Similarly, an organic chemical could be used as a flavoring, a UV initiator, a sweetener, a herbicide, an active pharmaceutical ingredient, or an additive by reacting with different chemicals. It is the ingenuity of the chemist and chemical engineer to have an optimal process to produce these chemicals. The chemist and/or engineer should not be labeled a specialist in application/product “B or C,” but considered as an innovator who can deliver a quality product safely at the lowest cost. If we classify chemists and engineers based on their past experiences, we are depriving ourselves of their cross-creativity and innovation skills. Commonalities and cross-fertilization provide advantages as they reduce learning and process simplification time. They also bring new thinking in the development of products and processes.

We as chemists and/or chemical engineers need to learn and understand the physical properties of the raw materials and intermediates involved in a reactive and/or blending process. We also need to understand their interaction, reaction chemistry, and kinetics. This knowledge of the chemistry, components, and interactions gives us the capability to control and manipulate the processing conditions. We can be creative and imaginative in improving and developing new processes that will have the following characteristics:

Knowledge and command of the process variables eliminate any process deviations. This knowledge can allow the development and implementation of continuous processes, which we know are economical and better compared to batch processes.

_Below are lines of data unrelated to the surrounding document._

(* ===== verification/ShardMachine.v ===== *)
(** * The shard state machine ([dtg-shard/src/state_machine.rs])

    Applying committed commands to the state store of a replica.  [apply_committed] validates a
    command against the binding and the active intents, decides what it does to the intents, and
    hands the store one batch; an invalid command becomes a rejection batch, so that every committed
    index is applied.  [block_on] drives the store's futures; the store is a parameter here, with the
    contract of [StateStore]. *)

From S2P Require Import Prelude Text Kernel Encoding Storage ShardWire ShardCommand StateStore ShardMetadata.
Open Scope Z_scope.

(** ** Outcomes *)

Inductive ApplyRejection :=
| RejInvalidCommand | RejStalePlacementEpoch | RejStaleBackendGeneration | RejWriteConflict
| RejClosedTimestampFenced | RejHomeDecisionConflict.

Definition ApplyRejection_code (r : ApplyRejection) : string :=
  match r with
  | RejInvalidCommand => "DTG-SHARD-REJECTED-COMMAND"
  | RejStalePlacementEpoch => "DTG-SHARD-REJECTED-STALE-EPOCH"
  | RejStaleBackendGeneration => "DTG-SHARD-REJECTED-STALE-GENERATION"
  | RejWriteConflict => "DTG-SHARD-REJECTED-WRITE-CONFLICT"
  | RejClosedTimestampFenced => "DTG-SHARD-REJECTED-CLOSED-TIME"
  | RejHomeDecisionConflict => "DTG-SHARD-REJECTED-HOME-DECISION"
  end.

Use of acronyms such as QBD (quality by design), QBA (quality by analysis), DS (design space), CMC (chemistry, manufacturing, and controls), PAT (process analytical technologies), or any other used by various regulatory agencies to encourage companies to improve their manufacturing technologies become redundant as knowledge of the physical properties and reactions becomes the fundamentals of any chemical-engineering curriculum. Use of these acronyms creates confusion due to variable interpretation.

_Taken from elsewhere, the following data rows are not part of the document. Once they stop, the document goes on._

(** ** Witnesses *)



Lemma home_decision_unique_witness :
  ao_rejection (example_outcome example_prepared 2 (CmdRecordHomeDecision example_decision)) = None ∧
  example_decision = example_decision.
Proof.
  split; [vm_compute; reflexivity|].
  apply (home_decision_unique checksum32 checksum32_wf (λ _, True) example_prepared 1 2 example_decision
           (example_outcome example_prepared 2 (CmdRecordHomeDecision example_decision))
           example_decided example_decided 1 3 example_decision
           (example_outcome example_decided 3 (CmdRecordHomeDecision example_decision))
           (example_apply example_decided 3 (CmdRecordHomeDecision example_decision))).
  - by apply example_prepared_reachable.
  - apply example_decision_ok.
  - apply example_decision_ok.
  - vm_compute. reflexivity.
  - vm_compute. reflexivity.
  - vm_compute. reflexivity.
  - vm_compute. reflexivity.
  - apply rtc_refl.
  - vm_compute. reflexivity.
  - vm_compute. reflexivity.
  - reflexivity.
Defined.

Imagineering, blue-sky dreaming, and ideation for process and technology enhancements are of considerable value. They lead to innovations. We need to capitalize on “out-thinkers.”

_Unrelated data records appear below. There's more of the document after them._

(* ===== verification/Conflict.v ===== *)
(** * Write-write conflicts ([dtg-transaction/src/conflict.rs])

    A transaction that started at [start_time] conflicts with a committed write of the same entity
    that carries a later transaction time and overlaps it in valid time; a tombstone writes the
    complete identity. *)

From S2P Require Import Prelude Kernel Encoding Storage TxnError.
Open Scope Z_scope.

Inductive EntityIdentity := EntityVertex (id : VertexId) | EntityEdge (id : EdgeId).

#[export] Instance EntityIdentity_eq_dec : EqDecision EntityIdentity.
Proof. solve_decision. Defined.

Inductive WriteExtent := Interval (i : ValidInterval) | CompleteIdentity.

Record IntervalWrite := mkIntervalWrite {
  iw_identity : EntityIdentity;
  iw_extent : WriteExtent;
  iw_transaction_time : TransactionTime;
}.

Definition IntervalWrite_new (identity : EntityIdentity) (valid_time : ValidInterval)
    (transaction_time : TransactionTime) : IntervalWrite :=
  mkIntervalWrite identity (Interval valid_time) transaction_time.

Definition IntervalWrite_tombstone (identity : EntityIdentity)
    (transaction_time : TransactionTime) : IntervalWrite :=
  mkIntervalWrite identity CompleteIdentity transaction_time.

Definition extents_overlap (left right : WriteExtent) : bool :=
  match left, right with
  | Interval i, Interval j => overlaps i j
  | CompleteIdentity, _ | _, CompleteIdentity => true
  end.

Definition detect_conflict (staged : IntervalWrite) (committed : list IntervalWrite)
    : result TxnError unit :=
  if existsb (λ candidate,
       bool_decide (iw_identity candidate = iw_identity staged)
       && (iw_transaction_time staged <? iw_transaction_time candidate)
       && extents_overlap (iw_extent candidate) (iw_extent staged)) committed
  then Err WriteConflict
  else Ok tt.

Definition write_from_mutation (mutation : LogicalMutation)
    (transaction_time : option TransactionTime) : option IntervalWrite :=
  match mutation with
  | PutVertex vertex =>
      Some (IntervalWrite_new (EntityVertex (v_id vertex)) (v_valid_time vertex)
              (default (v_transaction_time vertex) transaction_time))
  | DeleteVertex vertex =>
      Some (IntervalWrite_tombstone (EntityVertex (vt_id vertex))
              (default (vt_transaction_time vertex) transaction_time))
  | PutEdge edge =>
      Some (IntervalWrite_new (EntityEdge (e_id edge)) (e_valid_time edge)
              (default (e_transaction_time edge) transaction_time))
  | DeleteEdge edge =>
      Some (IntervalWrite_tombstone (EntityEdge (et_id edge))
              (default (et_transaction_time edge) transaction_time))
  | PutTransaction _ | PutReplicaMetadata _ => None
  end.

Definition detect_mutation_conflicts (staged committed : list LogicalMutation)
    (start_time : TransactionTime) : result TxnError unit :=
  let committed := omap (λ m, write_from_mutation m None) committed in
  try_for_each (λ m,
    match write_from_mutation m (Some start_time) with
    | Some staged => detect_conflict staged committed
    | None => Ok tt
    end) staged.

(** ** Specification: the two mutations write a common point of the same entity *)

Definition mutation_identity (m : LogicalMutation) : option EntityIdentity :=
  match m with
  | PutVertex v => Some (EntityVertex (v_id v))
  | DeleteVertex v => Some (EntityVertex (vt_id v))
  | PutEdge e => Some (EntityEdge (e_id e))
  | DeleteEdge e => Some (EntityEdge (et_id e))
  | PutTransaction _ | PutReplicaMetadata _ => None
  end.

Definition mutation_time (m : LogicalMutation) : option TransactionTime :=
  match m with
  | PutVertex v => Some (v_transaction_time v)
  | DeleteVertex v => Some (vt_transaction_time v)
  | PutEdge e => Some (e_transaction_time e)
  | DeleteEdge e => Some (et_transaction_time e)
  | PutTransaction _ | PutReplicaMetadata _ => None
  end.

(** The points of valid time a graph mutation writes: an interval, or all of them. *)
Definition mutation_writes_at (m : LogicalMutation) (t : Z) : Prop :=
  match m with
  | PutVertex v => covers_point (v_valid_time v) t = true
  | PutEdge e => covers_point (e_valid_time e) t = true
  | DeleteVertex _ | DeleteEdge _ => True
  | PutTransaction _ | PutReplicaMetadata _ => False
  end.

(** First committer wins: no committed write later than [start_time] touches a point of an entity
    that a staged mutation writes. *)
Definition no_lost_update (staged committed : list LogicalMutation) (start_time : Z) : Prop :=
  ∀ s c id tc t,
    s ∈ staged → c ∈ committed →
    mutation_identity s = Some id → mutation_identity c = Some id →
    mutation_time c = Some tc → start_time < tc →
    ¬ (mutation_writes_at s t ∧ mutation_writes_at c t).

(** ** Proofs *)

Definition intervals_ok (m : LogicalMutation) : Prop :=
  match m with
  | PutVertex v => start (v_valid_time v) < end_ (v_valid_time v)
  | PutEdge e => start (e_valid_time e) < end_ (e_valid_time e)
  | _ => True
  end.

Lemma mutation_wf_intervals m : mutation_wf m → intervals_ok m.
Proof. destruct m; cbn; unfold vertex_wf, edge_wf, interval_wf; naive_solver. Qed.

Lemma detect_conflict_Ok w ws :
  detect_conflict w ws = Ok tt ↔
  ∀ c, c ∈ ws → iw_identity c = iw_identity w → iw_transaction_time w < iw_transaction_time c →
       extents_overlap (iw_extent c) (iw_extent w) = false.
Proof.
  unfold detect_conflict. case_match eqn:Hex.
  - apply existsb_exists in Hex as (c & Hc%list_elem_of_In & Hp). to_prop.
    split; [done|]. intros Hall. by rewrite Hall in *.
  - split; [|done]. intros _ c Hc%list_elem_of_In Hid Ht.
    destruct (extents_overlap _ _) eqn:Ho; [|done].
    rewrite <-Hex. symmetry. apply existsb_exists. exists c. split; [done|].
    by rewrite bool_decide_eq_true_2, Ho, (proj2 (Z.ltb_lt _ _) Ht).
Qed.

(** Every graph mutation writes some point. *)
Lemma mutation_writes_somewhere m id :
  intervals_ok m → mutation_identity m = Some id → ∃ t, mutation_writes_at m t.
Proof.
  destruct m as [v| |e| | |]; cbn; intros Hm Hid; try done.
  - exists (start (v_valid_time v)). unfold covers_point. rewrite andb_true_iff, Z.leb_le, Z.ltb_lt. lia.
  - by exists 0.
  - exists (start (e_valid_time e)). unfold covers_point. rewrite andb_true_iff, Z.leb_le, Z.ltb_lt. lia.
  - by exists 0.
Qed.

Lemma write_from_mutation_Some m t w :
  write_from_mutation m t = Some w →
  mutation_identity m = Some (iw_identity w) ∧
  (t = None → mutation_time m = Some (iw_transaction_time w)) ∧
  (∀ t', t = Some t' → iw_transaction_time w = t').
Proof. destruct m; cbn; intros; simplify_eq; cbn; naive_solver. Qed.

Lemma write_from_mutation_identity m t id :
  mutation_identity m = Some id → ∃ w, write_from_mutation m t = Some w.
Proof. destruct m; cbn; naive_solver. Qed.

(** The extents of two writes overlap exactly when the mutations share a point. *)
Lemma extents_overlap_false s c ws wc t0 :
  intervals_ok s → intervals_ok c →
  write_from_mutation s t0 = Some ws → write_from_mutation c None = Some wc →
  extents_overlap (iw_extent wc) (iw_extent ws) = false ↔
  ∀ t, ¬ (mutation_writes_at s t ∧ mutation_writes_at c t).
Proof.
  intros Hs Hc Hws Hwc.
  destruct (write_from_mutation_Some _ _ _ Hws) as [Hids _].
  destruct (write_from_mutation_Some _ _ _ Hwc) as [Hidc _].
  destruct (mutation_writes_somewhere s _ Hs Hids) as [ts Hts].
  destruct (mutation_writes_somewhere c _ Hc Hidc) as [tc Htc].
  destruct s, c; cbn in *; simplify_eq; cbn;
    rewrite <-?not_true_iff_false, ?overlaps_iff by done; try naive_solver.
Qed.

Lemma detect_mutation_conflicts_Ok (staged committed : list LogicalMutation) (start_time : Z) :
  Forall mutation_wf staged → Forall mutation_wf committed →
  (detect_mutation_conflicts staged committed start_time = Ok tt ↔
   no_lost_update staged committed start_time).
Proof.
  rewrite !Forall_forall. intros Hs Hc. unfold detect_mutation_conflicts, no_lost_update.
  rewrite try_for_each_Ok, Forall_forall. split.
  - intros Hok s c id tc t Es Ec Is Ic Tc Hlt.
    destruct (write_from_mutation_identity s (Some start_time) id Is) as [ws Hws].
    destruct (write_from_mutation_identity c None id Ic) as [wc Hwc].
    specialize (Hok s Es). rewrite Hws, detect_conflict_Ok in Hok.
    pose proof (write_from_mutation_Some _ _ _ Hws) as (? & _ & Hts).
    pose proof (write_from_mutation_Some _ _ _ Hwc) as (? & Htc & _).
    specialize (Htc eq_refl). specialize (Hts _ eq_refl).
    revert t. apply (extents_overlap_false s c ws wc (Some start_time));
      [by apply mutation_wf_intervals, Hs|by apply mutation_wf_intervals, Hc|done..|].
    apply Hok; [|congruence|simplify_eq; lia]. apply list_elem_of_omap. eauto.
  - intros Hno s Es. destruct (write_from_mutation s (Some start_time)) as [ws|] eqn:Hws; [|done].
    apply detect_conflict_Ok. intros wc (c & Ec & Hwc)%list_elem_of_omap Hid Hlt.
    pose proof (write_from_mutation_Some _ _ _ Hws) as (? & _ & Hts).
    pose proof (write_from_mutation_Some _ _ _ Hwc) as (? & Htc & _).
    specialize (Htc eq_refl). specialize (Hts _ eq_refl).
    apply (extents_overlap_false s c ws wc (Some start_time));
      [by apply mutation_wf_intervals, Hs|by apply mutation_wf_intervals, Hc|done..|].
    intros t. eapply Hno; [done|done|done|congruence|done|lia].
Qed.

(** The check has no other error. *)
Lemma detect_mutation_conflicts_Err staged committed start_time e :
  detect_mutation_conflicts staged committed start_time = Err e → e = WriteConflict.
Proof.
  unfold detect_mutation_conflicts. induction staged as [|m staged IH]; cbn; [done|].
  destruct (write_from_mutation m (Some start_time)) as [w|]; [|apply IH].
  unfold detect_conflict at 1. destruct (existsb _ _); [by intros [= <-]|apply IH].
Qed.

(** C9. First committer wins: the conflict check of a transaction accepts its staged mutations
    exactly when no committed mutation of the same entity, with a transaction time after the
    transaction's start, writes a point of valid time that a staged mutation writes. *)
Theorem detect_mutation_conflicts_spec (staged committed : list LogicalMutation) (start_time : Z) :
  Forall mutation_wf staged → Forall mutation_wf committed →
  (detect_mutation_conflicts staged committed start_time = Ok tt ↔
   no_lost_update staged committed start_time).
Proof. apply detect_mutation_conflicts_Ok. Qed.

Definition example_vertex (t : Z) : LogicalMutation :=
  PutVertex (mkVertexVersion 7 1 (mkValidInterval 0 10) t []).

Lemma detect_mutation_conflicts_spec_witness :
  detect_mutation_conflicts [example_vertex 0] [example_vertex 9] 5 = Ok tt ↔
  no_lost_update [example_vertex 0] [example_vertex 9] 5.
Proof.
  apply (detect_mutation_conflicts_spec [example_vertex 0] [example_vertex 9] 5);
    repeat constructor; discriminate.
Defined.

Process simplification and innovation are always and will be a “selling” challenge at any company. In September 1973 during a job interview I was asked, “Are you a salesman?” My answer was that as a practicing process engineer I have no experience in sales. I was told that all of us are in sales whether we are a chemist, engineer, or manager, as we are always selling our ideas. The value of this advice has been insurmountable. Many times we are given advice by a colleague and/or in a good book but do not fully adopt it. We should.